Entretanto, ao observar com mais atenção, se podia perceber ali, figuras distintas, indivíduos, sedentos por uma oportunidade, ainda que não tivessem consciência plena disso, para alçar vôos rumo a outra sorte.

Zoel era um desses meninos pardos e piolhentos que vive de cabeça raspada e que sonha em um dia ser como o seu herói: o Preto Fio. Do alto dos seus dez anos de idade, circula pelo beco catando minhocas para amedrontar suas irmãs. De vez em quando até põe ela na boca e deixa que escapem apenas quando está diante delas pois descobriu que assim pode assustar até sua mãe. A dona Izolde. Só não teve graça quando um minhoca resolveu lhe sair pelo nariz. Não pela minhoca, mas pelas palmadas que seu pequeno traseiro raquítico teve de suportar. Demais, segue seus dias atrás de um segredo. Sua missão é descobrir o que faz aquele velho dentro do seu barraco.

Sábado de manhã, a mãe de Zoel passa com sua trouxa de roupas rumo ao fim da rua, pretende lavar tudo aquilo antes que a Veia Preta ou seu temido filho apareçam. Zoel vai com ela mas, ao chegar próximo do barranco, junto à goiabeira que marca o início da trilha que leva até o arroio, o sol lhe revela uma novidade.
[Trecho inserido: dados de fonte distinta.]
(** * MemStorage: the in-memory data-access layer of the task-board server

    Shallow embedding of [class MemStorage] (server storage module) and of the
    row types of [shared/schema.ts].  A JavaScript [Map<number, V>] is an
    insertion-ordered association list with unique keys; handles and
    timestamps are integers ([Date] values as milliseconds); the clock
    reading [new Date()] of an operation is an explicit argument [now].
    Every method of [MemStorage] is [async] but contains no suspension point
    before its last write, so each call is one atomic step [exec] of the
    store. *)

From Stdlib Require Import ZArith List String Bool Sorted Lia.
Import ListNotations.
Open Scope Z_scope.

(** ** JavaScript [Map<number, V>] *)
Module JsMap.
Section Ops.
Variable V : Type.

Definition t := list (Z * V).

Definition keys (m : t) : list Z := map fst m.
Definition values (m : t) : list V := map snd m.

(** [m.get(k)] *)
Fixpoint get (k : Z) (m : t) : option V :=
  match m with
  | [] => None
  | (k', v) :: m' => if Z.eqb k' k then Some v else get k m'
  end.

(** [m.has(k)] *)
Definition has (k : Z) (m : t) : bool := existsb (fun e => Z.eqb (fst e) k) m.

(** [m.set(k, v)]: overwrites in place when the key exists, appends otherwise. *)
Definition set (k : Z) (v : V) (m : t) : t :=
  if has k m
  then map (fun e => if Z.eqb (fst e) k then (k, v) else e) m
  else m ++ [(k, v)].

(** [m.delete(k)] drops the entry of [k]; its result is [has k m]. *)
Definition delete (k : Z) (m : t) : t :=
  filter (fun e => negb (Z.eqb (fst e) k)) m.

(** [for (const [k, v] of m.entries()) if (p(v)) m.delete(k);]
    A Map iterator visits every entry not deleted before it is reached; the
    loop body only deletes the entry being visited, so the loop visits
    exactly the entries [es] the map had when the loop started. *)
Fixpoint delete_where (p : V -> bool) (es : t) (m : t) : t :=
  match es with
  | [] => m
  | (k, v) :: es' => delete_where p es' (if p v then delete k m else m)
  end.

(** [Array.from(m.values()).find(p)] *)
Definition find_value (p : V -> bool) (m : t) : option V :=
  match find (fun e => p (snd e)) m with
  | Some (_, v) => Some v
  | None => None
  end.

(** first entry of [m.entries()] whose value satisfies [p] *)
Definition find_entry (p : V -> bool) (m : t) : option (Z * V) :=
  find (fun e => p (snd e)) m.

End Ops.
Arguments keys {V} m.
Arguments values {V} m.
Arguments get {V} k m.
Arguments has {V} k m.
Arguments set {V} k v m.
Arguments delete {V} k m.
Arguments delete_where {V} p es m.
Arguments find_value {V} p m.
Arguments find_entry {V} p m.
End JsMap.

Open Scope string_scope.
Open Scope list_scope.
Open Scope Z_scope.

(** ** JavaScript truthiness defaults ([x || d]) *)

(** [s || null] on an optional string: the empty string is falsy. *)
Definition str_or_null (o : option string) : option string :=
  match o with
  | Some s => if String.eqb s "" then None else Some s
  | None => None
  end.

(** [s || d] on an optional string *)
Definition str_or (o : option string) (d : string) : string :=
  match o with
  | Some s => if String.eqb s "" then d else s
  | None => d
  end.

(** [n || null] on an optional number: [0] is falsy. *)
Definition num_or_null (o : option Z) : option Z :=
  match o with
  | Some n => if Z.eqb n 0 then None else Some n
  | None => None
  end.

(** ** Rows of [shared/schema.ts] *)

Record User := mkUser {
  u_id : Z;
  username : string;
  password : string;
  phoneNumber : string;
  displayName : option string;
  photoURL : option string
}.

Record InsertUser := mkInsertUser {
  iu_username : string;
  iu_password : string;
  iu_phoneNumber : string;
  iu_displayName : option string;
  iu_photoURL : option string
}.

Record Board := mkBoard {
  b_id : Z;
  title : string;
  description : option string;
  color : string;
  createdBy : Z;
  createdAt : Z
}.

Record InsertBoard := mkInsertBoard {
  ib_title : string;
  ib_description : option string;
  ib_color : option string;
  ib_createdBy : Z
}.

(** [Partial<Board>]: [Some v] is a key present in the update object. *)
Record PartialBoard := mkPartialBoard {
  pb_id : option Z;
  pb_title : option string;
  pb_description : option (option string);
  pb_color : option string;
  pb_createdBy : option Z;
  pb_createdAt : option Z
}.

Record BoardMember := mkBoardMember {
  m_id : Z;
  m_boardId : Z;
  m_userId : Z;
  role : string
}.

Record InsertBoardMember := mkInsertBoardMember {
  im_boardId : Z;
  im_userId : Z;
  im_role : option string
}.

Record Todo := mkTodo {
  t_id : Z;
  t_boardId : Z;
  t_title : string;
  t_description : option string;
  dueDate : option Z;
  priority : string;
  status : string;
  assignedTo : option Z;
  t_createdBy : Z;
  t_createdAt : Z;
  updatedAt : Z
}.

Record InsertTodo := mkInsertTodo {
  it_boardId : Z;
  it_title : string;
  it_description : option string;
  it_dueDate : option Z;
  it_priority : option string;
  it_status : option string;
  it_assignedTo : option Z;
  it_createdBy : Z
}.

(** [Partial<Todo>] *)
Record PartialTodo := mkPartialTodo {
  pt_id : option Z;
  pt_boardId : option Z;
  pt_title : option string;
  pt_description : option (option string);
  pt_dueDate : option (option Z);
  pt_priority : option string;
  pt_status : option string;
  pt_assignedTo : option (option Z);
  pt_createdBy : option Z;
  pt_createdAt : option Z;
  pt_updatedAt : option Z
}.

(** [BoardWithMemberCount]: [{ ...board, todoCount, memberCount }]; the board
    part is [None] when [board] was [undefined] (spreading [undefined] adds
    no field). *)
Record BoardWithMemberCount := mkBWC {
  bwc_board : option Board;
  todoCount : nat;
  memberCount : nat
}.

(** [TodoWithAssignee]: the todo and its [assignee] field. *)
Definition TodoWithAssignee := (Todo * option User)%type.

(** [BoardWithMembers]: the board and [members], one entry per membership
    ([None] for an [undefined] user). *)
Definition BoardWithMembers := (Board * list (option User))%type.
Lemma schar_inj x y : schar x = schar y -> x = y.
Proof.
  intros H. apply uchar_inj. unfold schar in H.
  pose proof (uchar_range x). pose proof (uchar_range y).
  destruct (Z.ltb_spec (uchar x) 128), (Z.ltb_spec (uchar y) 128); lia.
Qed.

Section order.
Context (f : ascii -> Z) (Hinj : forall x y, f x = f y -> x = y).

Ltac lex_cases := repeat match goal with
  | H : context [Z.ltb ?a ?b] |- _ => destruct (Z.ltb_spec a b)
  | |- context [Z.ltb ?a ?b] => destruct (Z.ltb_spec a b)
  end; try lia; try done.

Lemma lex_lt_irrefl a : lex_lt f a a = false.
Proof. induction a as [|x a IH]; simpl; [done|]. lex_cases. Qed.

Lemma lex_lt_trans a b c :
  lex_lt f a b = true -> lex_lt f b c = true -> lex_lt f a c = true.
Proof.
  revert b c. induction a as [|x a IH]; intros [|y b] [|z c]; simpl; try done.
  intros H1 H2. lex_cases. eauto.
Qed.

Lemma lex_lt_total a b : a <> b -> lex_lt f a b = false -> lex_lt f b a = true.
Proof using Hinj.
  revert b. induction a as [|x a IH]; intros [|y b]; simpl; try done.
  intros Hne H. lex_cases. apply IH; [|done].
  intros ->. apply Hne. f_equal. apply Hinj. lia.
Qed.

Lemma lex_lt_asym a b : lex_lt f a b = true -> lex_lt f b a = false.
Proof.
  intros H. destruct (lex_lt f b a) eqn:E; [|done].
  pose proof (lex_lt_trans _ _ _ H E) as C. by rewrite lex_lt_irrefl in C.
Qed.
End order.
End lexicographic.

(** The elements of a [std::set] of strings, and the entries of a [std::map],
    in the order of their keys. *)
Definition key_le (a b : bytes) : Prop := lex_lt uchar b a = false.
Definition pair_le {A} (a b : bytes * A) : Prop := key_le a.1 b.1.

#[export] Instance key_le_dec (a b : bytes) : Decision (key_le a b).
Proof. unfold key_le. apply _. Defined.
#[export] Instance pair_le_dec {A} (a b : bytes * A) : Decision (pair_le a b).
Proof. unfold pair_le. apply _. Defined.

#[export] Instance pair_le_total {A} : Total (@pair_le A).
Proof.
  intros a b. unfold pair_le, key_le. destruct (lex_lt uchar b.1 a.1) eqn:E; [|by left].
  right. by apply lex_lt_asym.
Qed.

#[export] Instance pair_le_trans {A} : Transitive (@pair_le A).
Proof.
  intros a b c Hab Hbc. unfold pair_le, key_le in *.
  destruct (lex_lt uchar c.1 a.1) eqn:E; [exfalso|done].
  destruct (decide (c.1 = b.1)) as [Heq|Hne]; [rewrite Heq in E; congruence|].
  apply (lex_lt_total uchar uchar_inj) in Hbc; [|done].
  pose proof (lex_lt_trans uchar _ _ _ Hbc E). congruence.
Qed.

Definition set_in_order (s : gset bytes) : list bytes := merge_sort key_le (elements s).
Definition in_key_order {A} (m : gmap bytes A) : list (bytes * A) := merge_sort pair_le (map_to_list m).

Lemma set_in_order_permutation (s : gset bytes) : set_in_order s ≡ₚ elements s.
Proof. apply merge_sort_Permutation. Qed.

Lemma in_key_order_permutation {A} (m : gmap bytes A) : in_key_order m ≡ₚ map_to_list m.
Proof. apply merge_sort_Permutation. Qed.

(** *** Decimal conversions

    [std::to_string] on an unsigned 64-bit integer, and the value of a string
    of decimal digits. *)
Section decimal.
Local Open Scope Z_scope.

Definition digit_char (d : Z) : ascii := ascii_of_N (Z.to_N (d + 48)).
Definition digit_val (c : ascii) : Z := uchar c - 48.
Definition is_digit (c : ascii) : bool := (0 <=? digit_val c) && (digit_val c <=? 9).

Fixpoint dec_digits (fuel : nat) (n : Z) (acc : bytes) : bytes :=
  match fuel with
  | O => acc
  | S fuel =>
      let acc' := digit_char (n mod 10) :: acc in
      if n <? 10 then acc' else dec_digits fuel (n / 10) acc'
  end.

(** A number has at most as many decimal as binary digits, so the fuel
    suffices (see [to_string_value]). *)
Definition to_string (n : Z) : bytes := dec_digits (S (Z.to_nat (Z.log2 n))) n [].

Definition dec_value (s : bytes) : Z :=
  fold_left (fun a c => 10 * a + digit_val c) s 0.

Lemma digit_char_val d : 0 <= d <= 9 -> digit_val (digit_char d) = d.
Proof.
  intros H. unfold digit_val, digit_char, uchar.
  rewrite N_ascii_embedding by lia. lia.
Qed.

Lemma digit_char_is_digit d : 0 <= d <= 9 -> is_digit (digit_char d) = true.
Proof. intros H. unfold is_digit. rewrite digit_char_val by done. lia. Qed.

Lemma dec_digits_value fuel n acc a :
  0 <= n < 10 ^ Z.of_nat fuel -> n = 0 \/ a = 0 ->
  exists k, fold_left (fun a c => 10 * a + digit_val c) (dec_digits fuel n acc) a
    = fold_left (fun a c => 10 * a + digit_val c) acc (10 ^ k * a + n).
Proof.
  revert n acc. induction fuel as [|fuel IH]; intros n acc Hn Ha.
  { exists 0. simpl. f_equal. change (10 ^ Z.of_nat 0) with 1 in Hn. lia. }
  simpl. assert (0 <= n mod 10 <= 9) as Hd by (pose proof (Z.mod_pos_bound n 10); lia).
  destruct (Z.ltb_spec n 10) as [Hlt|Hge].
  { exists 1. simpl. f_equal. rewrite digit_char_val by done.
    rewrite Z.mod_small by lia. lia. }
  assert (a = 0) as -> by lia.
  rewrite Nat2Z.inj_succ, Z.pow_succ_r in Hn by lia.
  destruct (IH (n / 10) (digit_char (n mod 10) :: acc)) as [k Hk].
  - split; [apply Z.div_pos; lia|]. apply Z.div_lt_upper_bound; lia.
  - by right.
  - exists k. rewrite Hk. simpl. f_equal. rewrite digit_char_val by done.
    pose proof (Z.div_mod n 10). lia.
Qed.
Ali, onde sempre encontrou pneus velhos, garrafas vazias com rótulos desbotados, e toda a sorte de lixo que nunca foi coletado do beco, Zoel percebeu algo diferente. Negro como a noite de seus pesadelos, mas que brilhava como as estrelas de seus sonhos, aquelas que ficava a observar no verão, deitado no telhado do barraco. Ele correu até ali, enquanto sua mãe procurava equilibrar-se com a trouxa de roupas na descida do barranco, e teve certeza: era uma arma!

Morreu ali, sua inocência e com ela qualquer esperança de futuro.

Zoel morreu uma semana depois, num assalto sem méritos nem deméritos. E a sociedade, mais uma vez, dorme feliz.